Dynamics of Attraction

As mentioned in the previous post, there are several major things working against people getting married, those are trends that the church has to fight. What about at an individual level? I’d like to look at the dynamics of relationships and what the pitfalls are. There are many different kinds of men and women out there, so it’s impossible to cover every scenario, but let’s look at a few basic dynamics.

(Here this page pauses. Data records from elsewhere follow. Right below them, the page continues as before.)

(* ===== verification/Base64Enc.v ===== *)
(** lib/util/nssb64e.c: base64 encoding.

    The encoder keeps the one or two octets that do not fill a group of three
    between calls, inserts CRLF line breaks, and stages its text in an output
    buffer that is either handed to an output function whenever it is full
    (streaming) or is the caller's whole result (buffer operation).  The
    output function is the caller's code: it is a field of the encoder, a
    function on the caller's state that returns a status.  The main results:
    any sequence of updates hands over exactly the reference encoding of the
    concatenated input, and the buffer operation fills exactly the space
    [PL_Base64MaxEncodedLength] asks for. *)

From Stdlib Require Import Ascii String Lia ZArith List.
From stdpp Require Import base numbers list list_numbers tactics.
From S2P Require Import Prelude Port.

(** Status codes and the errors the base64 code sets; an output function sets
    an error of its own. *)
Inductive PRErrorCode :=
| PR_BUFFER_OVERFLOW_ERROR
| PR_INVALID_ARGUMENT_ERROR
| PR_OUT_OF_MEMORY_ERROR
| SEC_ERROR (e : SECErrorCode)
| OUTPUT_FN_ERROR (code : Z).

Inductive PRStatus := PR_SUCCESS | PR_FAILURE (e : option PRErrorCode).

(** ** The encoder *)

Definition ascii_codes (s : String.string) : list Z :=
  (fun a => Z.of_N (Ascii.N_of_ascii a)) <$> String.list_ascii_of_string s.

Definition base64_valuetocode : list Z :=
  ascii_codes "ABCDEFGHIJKLMNOPQRSTUVWXYZabcdefghijklmnopqrstuvwxyz0123456789+/"%string.

Definition B64_PAD : Z := 61.
Definition B64_CR : Z := 13.
Definition B64_LF : Z := 10.

Record PLBase64Encoder (A : Type) := mk_PLBase64Encoder {
  in_buffer : list Z;
  in_buffer_count : nat;
  line_length : Z;
  current_column : Z;
  output_fn : option (A → list Z → A * Z);
  output_arg : A;
  output_buffer : list Z;
  output_buflen : Z;
  output_length : Z;
}.
Arguments mk_PLBase64Encoder {A}.
Arguments in_buffer {A}. Arguments in_buffer_count {A}. Arguments line_length {A}.
Arguments current_column {A}. Arguments output_fn {A}. Arguments output_arg {A}.
Arguments output_buffer {A}. Arguments output_buflen {A}. Arguments output_length {A}.

Section Encoder.
  Context {A : Type}.
  Implicit Types data : PLBase64Encoder A.

Definition set_pending data (b : list Z) (c : nat) : PLBase64Encoder A :=
  mk_PLBase64Encoder b c (line_length data) (current_column data) (output_fn data)
    (output_arg data) (output_buffer data) (output_buflen data) (output_length data).
Definition set_column data (c : Z) : PLBase64Encoder A :=
  mk_PLBase64Encoder (in_buffer data) (in_buffer_count data) (line_length data) c
    (output_fn data) (output_arg data) (output_buffer data) (output_buflen data)
    (output_length data).
Definition set_output data (a : A) (b : list Z) (l : Z) : PLBase64Encoder A :=
  mk_PLBase64Encoder (in_buffer data) (in_buffer_count data) (line_length data)
    (current_column data) (output_fn data) a b (output_buflen data) l.

(** The pointer [out] is always [output_buffer + output_length]. *)
Definition put data (bs : list Z) : mem_res (PLBase64Encoder A) :=
  b ← mem_write (output_buffer data) (Z.to_nat (output_length data)) bs;
  Ok (set_output data (output_arg data) b (u32 (output_length data + length bs))).

Definition line_break data : mem_res (PLBase64Encoder A) :=
  if (0 <? line_length data) && (current_column data >=? line_length data)
  then put (set_column data 0) [B64_CR; B64_LF] else Ok data.

(** [for (j = 18; j >= 0; j -= 6)] *)
Definition codes (n : Z) : list Z :=
  (fun j => base64_valuetocode !!! Z.to_nat (Z.land (Z.shiftr n j) 0x3F)) <$> [18; 12; 6; 0].

(** [while (i < 3) n = (n << 8) | *in++]: [turns] is [3 - i]. *)
Fixpoint fill (turns : nat) (n : Z) (p : nat) (inp : list Z) : mem_res (Z * nat) :=
  match turns with
  | O => Ok (n, p)
  | S turns => match inp !! p with
               | Some b => fill turns (u32 (Z.lor (Z.shiftl n 8) b)) (S p) inp
               | None => UB
               end
  end.

(** [output_fn(output_arg, output_buffer, output_length)] *)
Definition call_output data (f : A → list Z → A * Z) : A * Z :=
  f (output_arg data) (take (Z.to_nat (output_length data)) (output_buffer data)).

(** [while (in < end)]: every turn takes a group of three octets. *)
Fixpoint encode_loop (fuel : nat) data (inp : list Z) (p e i : nat) (n : Z)
    : mem_res (PRStatus * PLBase64Encoder A) :=
  match fuel with
  | O => UB
  | S fuel =>
      if decide (p < e)%nat then
        '(n, p) ← fill (3 - i) n p inp;
        data ← line_break data;
        let data := if 0 <? line_length data
                    then set_column data (u32 (current_column data + 4)) else data in
        data ← put data (codes n);
        if output_length data >=? u32 (output_buflen data - 3) then
          match output_fn data with
          | Some f =>
              let '(a, r) := call_output data f in
              if r <? 0
              then Ok (PR_FAILURE (Some (OUTPUT_FN_ERROR r)),
                       set_output data a (output_buffer data) (output_length data))
              else encode_loop fuel (set_output data a (output_buffer data) 0) inp p e 0 0
          | None =>
              if decide (p < e)%nat
              then Ok (PR_FAILURE (Some PR_BUFFER_OVERFLOW_ERROR), data)
              else encode_loop fuel data inp p e 0 0
          end
        else encode_loop fuel data inp p e 0 0
      else Ok (PR_SUCCESS, data)
  end.

Definition get (l : list Z) (i : nat) : mem_res Z :=
  match l !! i with Some b => Ok b | None => UB end.

(** The octets that were put back last time. *)
Definition put_back_value data : Z :=
  if decide (0 < in_buffer_count data)%nat then
    let n := in_buffer data !!! 0%nat in
    if decide (1 < in_buffer_count data)%nat
    then u32 (Z.lor (Z.shiftl n 8) (in_buffer data !!! 1%nat)) else n
  else 0.
Record stream_dec data : Prop := mk_stream_dec {
  sd_wf : dec_wf data;
  sd_fn : d_output_fn data = Some sink_fn;
  sd_len : d_output_length data = 0;
  sd_buf : d_output_buflen data = Z.of_nat (blen (d_output_buffer data));
  sd_room : (token_size data - 1 ≤ blen (d_output_buffer data))%nat;
}.

(** The text that makes a decoder give up is not the sink's or the heap's. *)
Definition outside_failure (st : PRStatus) : Prop :=
  sink_failed st ∨ st = PR_FAILURE (Some PR_OUT_OF_MEMORY_ERROR).

Lemma MaxDecodedLength_val n : 0 ≤ n < 2 ^ 32 → PL_Base64MaxDecodedLength n = 3 * n / 4.
Proof.
  intros Hn. unfold PL_Base64MaxDecodedLength. rewrite (wrap_small 64) by lia.
  rewrite (Z.mul_comm n 3). apply wrap_small. split; [apply Z.div_pos; lia|].
  apply Z.div_lt_upper_bound; lia.
Qed.

(** Growing the output buffer. *)
Definition grow data (need_length : Z) : option (option (list Z) * Z) :=
  if need_length >? d_output_buflen data then
    match (match d_output_buffer data with
           | Some b => PR_Realloc b need_length
           | None => PR_Malloc need_length
           end) with
    | Some b => Some (Some b, need_length)
    | None => None
    end
  else Some (d_output_buffer data, d_output_buflen data).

The most important issue is that of attraction. What causes one person to become attracted to another? I believe group dynamics are very important to the process. In general, I see a pyramid phenomenon at work in groups. In any group there is one person that is considered the most attractive person (MAP) by the corresponding group of the opposite sex, and vice versa. This leads to the phenomenon where 10 guys are after one girl, and 10 girls are after one guy. Because of this people do not naturally “pair off” that easily.`

How do people end up getting together then? Well first, in many cases it’s not 10 to 1. It’s often more like 10 to 3. There are different personality types, so not everyone will find the most attractive person to be the most attractive to them. That improves things, but he problem still remains that it is a many to few scenario. Next, the “most attractive person” changes over time. Few people can stand the limelight indefinitely. Someone else will enter into the picture and change the dynamics. Also, if the most attractive person dates, they are usually taken because they are in high demand. This leads people to consider other options.

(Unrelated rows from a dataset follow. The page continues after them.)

Lemma uint24_range a b c : is_byte a → is_byte b → is_byte c → 0 ≤ uint24 a b c < 2 ^ 24.
Proof.
  unfold is_byte, uint24. intros. apply lor_range; [lia| |lia].
  apply lor_range; [lia|rewrite Z.shiftl_mul_pow2; lia..].
Qed.

Lemma parse_header_range b h rest :
  bytes b → parse_header b = Some (h, rest) →
  0 ≤ message_length h < 2 ^ 24 ∧ 0 ≤ fragment_offset h < 2 ^ 24 ∧ 0 ≤ fragment_length h < 2 ^ 24 ∧
  bytes rest ∧ (length rest < length b)%nat.
Proof.
  intros Hb HP. do 12 (destruct b as [|? b]; [done|]; apply Forall_cons_1 in Hb as [? Hb]).
  cbn in HP. simplify_eq. cbn [message_length fragment_offset fragment_length length].
  split_and!; try done; try (apply uint24_range; done); lia.
Qed.

Lemma dtls_loop_safe fuel ss d b :
  dtls_safe ss → bytes b → (length b < fuel)%nat →
  ∃ ss' next, dtls_loop fuel ss d b = Ok (ss', next) ∧ dtls_safe ss'.
Proof.
  revert ss d b. induction fuel as [|fuel IH]; intros ss d b HS Hb Hf; [lia|].
  assert (Hleave : ∀ u rv, ∃ ss' next, Ok (E:=Empty_set) (set_upper ss u, Leave rv) = Ok (ss', next) ∧ dtls_safe ss').
  { intros u rv. eexists _, _. split; [done|]. destruct HS as [[? ? ? ?] ?]; done. }
  assert (Hleave' : ∀ rv, ∃ ss' next, Ok (E:=Empty_set) (ss, Leave rv) = Ok (ss', next) ∧ dtls_safe ss')
    by (intros; eexists _, _; done).
  destruct b as [|x l] eqn:Eb; [by eexists _, _|]. rewrite <- Eb in *.
  replace (dtls_loop (S fuel) ss d b) with
    (match parse_header b with
     | None => Ok (ss, Leave (HsFail SSL_ERROR_RX_MALFORMED_HANDSHAKE))
     | Some (h, b) =>
         if message_length h >? MAX_HANDSHAKE_MSG_LEN
         then Ok (set_upper ss (decode_error (upper ss)), Leave (HsFail SSL_ERROR_RX_MALFORMED_HANDSHAKE))
         else if Z.of_nat (length b) <? fragment_length h
         then Ok (ss, Leave (HsFail SSL_ERROR_RX_MALFORMED_HANDSHAKE))
         else if u32 (fragment_length h + fragment_offset h) >? message_length h
         then Ok (ss, Leave (HsFail SSL_ERROR_RX_MALFORMED_HANDSHAKE))
         else '(ss, next) ← handle_fragment ss d h b;
              match next with
              | NextFragment d => dtls_loop fuel ss d (drop (Z.to_nat (fragment_length h)) b)
              | Leave rv => Ok (ss, Leave rv)
              end
     end) by (by rewrite Eb).
  destruct (parse_header b) as [[h rest]|] eqn:EP; [|done].
  destruct (parse_header_range b h rest Hb EP) as (Hl & Ho & Hfl & Hr & Hlen).
  rewrite !Z.gtb_ltb, wrap_small by lia.
  destruct (Z.ltb_spec MAX_HANDSHAKE_MSG_LEN (message_length h)); [done|].
  destruct (Z.ltb_spec (Z.of_nat (length rest)) (fragment_length h)); [done|].
  destruct (Z.ltb_spec (message_length h) (fragment_length h + fragment_offset h)); [done|].
  destruct (handle_fragment_safe ss d h rest) as (ss1 & next & -> & HS1); try done; [lia..|].
  cbn [mbind res_bind]. destruct next as [d1|rv]; [|by eexists _, _].
  apply IH; [done|by apply Forall_drop|]. rewrite length_drop. lia.
Qed.
End DtlsReassembly.

(** [C15] Whatever octets a DTLS handshake record holds, handling it stops,
    reads and writes only inside the record, msg_body and recvdFragments, and
    leaves buffers and counters in a state from which the next record is
    handled just as safely. *)
Theorem dtls_HandleHandshake_safe {U} `{HandshakeUpper U} `{NSPRHeap} (ss : hsIn U) epoch seqNum b :
  dtls_safe ss → bytes b →
  ∃ ss' rv, dtls_HandleHandshake ss epoch seqNum b = Ok (ss', rv) ∧ dtls_safe ss'.
Proof.
  intros HS Hb. unfold dtls_HandleHandshake. set (ss0 := set_upper ss _).
  destruct (dtls_loop_safe (S (length b)) ss0 false b) as (ss1 & next & -> & HS1);
    [destruct HS as [[? ? ? ?] ?]; done|done|lia|].
  cbn [mbind res_bind]. eexists _, _. split; [by rewrite <- surjective_pairing|].
  destruct next as [d|rv]; [|done].
  destruct (finish_record_spec 0 [] ss1 epoch seqNum d) as (u & rv & -> & _ & _).
  destruct HS1 as [[? ? ? ?] ?]; done.
Qed.

Lemma hs_idle_safe : dtls_safe hs_idle.
Proof. split; [split; (apply SSL_BUFFER_EMPTY_wf || done)|by left]. Qed.

Lemma dtls_HandleHandshake_safe_witness :
  ∃ ss' rv, dtls_HandleHandshake hs_idle 0 7 [1; 0; 0; 3; 0; 0; 0; 0; 1; 0; 0; 2; 11; 12; 99] = Ok (ss', rv) ∧
    dtls_safe ss'.
Proof.
  apply (dtls_HandleHandshake_safe hs_idle 0 7 _ hs_idle_safe). repeat constructor; done.
Defined.

Lemma reassemble_records {U} `{HandshakeUpper U} `{NSPRHeap} (ss : hsIn U) s t M records epoch seqNum fs f :
  asm ss s t M (λ _, False) → message_ok M →
  Forall (record_ok s t M) records → Forall (own_or_later s t M) fs → own s t M f →
  let before := concat (r_fragments <$> records) ++ fs in
  ¬ complete s M (λ _, False) before → complete s M (λ _, False) (before ++ [f]) →
  ∃ ss' rv, dtls_records ss ((record_bytes <$> records) ++
               [(epoch, seqNum, concat (enc_fragment <$> (fs ++ [f])))]) = Ok (ss', rv) ∧
    match rv with
    | HsOk => delivered (upper ss') = delivered (upper ss) ++ [(t, M)]
    | _ => blame t M rv ∧
           (delivered (upper ss') = delivered (upper ss) ∨
            delivered (upper ss') = delivered (upper ss) ++ [(t, M)])
    end.
Proof.
  intros HA HM Hrs Hfs Hf before Hn Hc. destruct (incomplete_app s M _ _ _ Hn) as [Hn1 Hn2].
  destruct (records_incomplete s t M HM records ss _
              [(epoch, seqNum, concat (enc_fragment <$> (fs ++ [f])))] HA Hrs Hn1) as (ss1 & rv & Hd & HO).
  destruct HO as [(Hrv & Hb & ->)|(_ & HA1 & ->)].
  { exists ss1, rv. split; [done|]. destruct rv; [done|..]; (split; [done|by left]). }
  destruct (record_complete s t M HM ss1 _ epoch seqNum fs f HA1 Hfs Hf Hn2) as (ss' & rv' & E & Hb & HO).
  { destruct Hc as [_ HA']. split; [exists f; split; [apply elem_of_app; right; by left|by destruct Hf as [_ []]]|].
    revert HA'. apply all_there_iff. symmetry. unfold before. rewrite <- app_assoc. apply cover_app. }
  exists ss', rv'. cbn [dtls_records]. rewrite E. cbn [mbind res_bind]. split; [by destruct rv'|].
  rewrite Hd in HO. destruct rv'; [destruct HO as [?|[? _]]; done|..]; (split; [done|]); destruct HO as [?|[_ ?]];
    (by right) || by left.
Qed.


(** A fragment of a message of type [t], in the notation of its sender. *)
Definition fragment_at (t l s o : Z) (d : list Z) : fragHeader * list Z :=
  (mk_fragHeader t l s o (length d), d).


(** A server that has gathered part of a first ClientHello and then takes the
    retried one does not start over: the octets of the two messages mix. *)
Theorem retried_hello_mixes :
  let records := [(0, 1, enc_fragment (fragment_at 1 4 0 0 [1; 2; 3]));
                  (0, 2, enc_fragment (fragment_at 1 4 1 0 [11; 12]));
                  (0, 3, enc_fragment (fragment_at 1 4 1 2 [13; 14]))] in
  match dtls_records hs_idle records with
  | Ok (ss', rv) => rv = HsOk ∧ delivered (upper ss') = [(1, [1; 2; 13; 14])]
  | _ => False
  end.
Proof. vm_compute. done. Qed.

Now, I want to say that I do not consider the “most attractive person” phenomenon to be Godly. I believe it’s actually a kind of idolatry, but you need to see it to know what is going on. This “king of the mountain” phenomenon is damaging to the people on the top and on the bottom. The people on the top can think that the world revolves around them, and that everyone loves them. They may also get frustrated from attracting lots of people that they are not interested in. The people at the bottom get frustrated from not being seen by anyone, and frustrated from the long term and repeated rejection they experience.

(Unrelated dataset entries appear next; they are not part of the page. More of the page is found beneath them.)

(* ===== verification/DtlsFlight.v ===== *)
(** lib/ssl/dtlscon.c and dtls13con.c: the sending side of the DTLS handshake.

    Messages queue up in lastMessageFlight; a flight is sent by cutting each
    message into fragments that fit the MTU, skipping what the peer has
    acknowledged; timers send it again.  Building and writing records is the
    record layer's business: the class [DtlsOut] says what is asked of it.

    [FragmentHandshake_correct] is the contract of dtls_FragmentHandshake;
    [flight_reaches_peer] puts it together with DtlsReassembly.v. *)

From stdpp Require Import base numbers list.
From S2P Require Import Prelude Port SslEncode HandshakeIn DtlsReassembly DtlsAck.

(** ** State *)

(** The fields of a cipher spec that do not change; [spec_id] stands for the
    pointer. *)
Record ssl3CipherSpec := mk_spec { spec_id : Z; spec_epoch : Z; recordSizeLimit : Z }.

Record DTLSQueuedMessage := mk_queued {
  cwSpec : ssl3CipherSpec;
  q_type : Z;
  q_data : list Z;
  q_len : Z;
}.

Inductive DTLSTimerCb := RetransmitTimerExpiredCb | FinishedTimerCb | SendAckCb | HolddownTimerCb.
Record dtlsTimer := mk_timer { cb : option DTLSTimerCb; started : Z; timeout : Z }.

(** What the flight asks of the record layer, the clock and the handshake.
    [out_records] is the records built so far: cipher spec, sequence number,
    content type and plaintext.  Writing them out clears pendingBuf or fails. *)
Class DtlsOut (W : Type) := {
  ssl3_SendRecord : W → option ssl3CipherSpec → Z → list Z → W * Z;
  ssl_SendSavedWriteData : W → W * Z;
  pendingBuf_len : W → Z;
  nextSeqNum : W → ssl3CipherSpec → Z;
  PR_IntervalNow : W → Z;
  PR_MillisecondsToInterval : Z → Z;
  send_alert : W → W;
  release_handshake_keys : W → W;
  out_records : W → list (ssl3CipherSpec * Z * Z * list Z);
  SendRecord_out w sp ct d w' : ssl3_SendRecord w (Some sp) ct d = (w', Z.of_nat (length d)) →
    out_records w' = out_records w ++ [(sp, nextSeqNum w sp, ct, d)];
  SendSaved_out w : out_records (ssl_SendSavedWriteData w).1 = out_records w;
  pending_range w : 0 ≤ pendingBuf_len w < 2 ^ 31;
  nextSeqNum_range w sp : 0 ≤ nextSeqNum w sp ≤ RECORD_SEQ_MAX;
}.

You have to break this idolatrous “crowd” phenomenon. In reality once you stop chasing the “most attractive person” you will find that there are actually a lot of people of the opposite sex that are not only available but who have wonderful qualities and are attractive to boot. It is rarely the case that there are not enough people of the opposite sex and right age, unless we’re in a prison camp. It is usually the case that we have ignored or otherwise weeded out everyone who could be a potential mate from contention.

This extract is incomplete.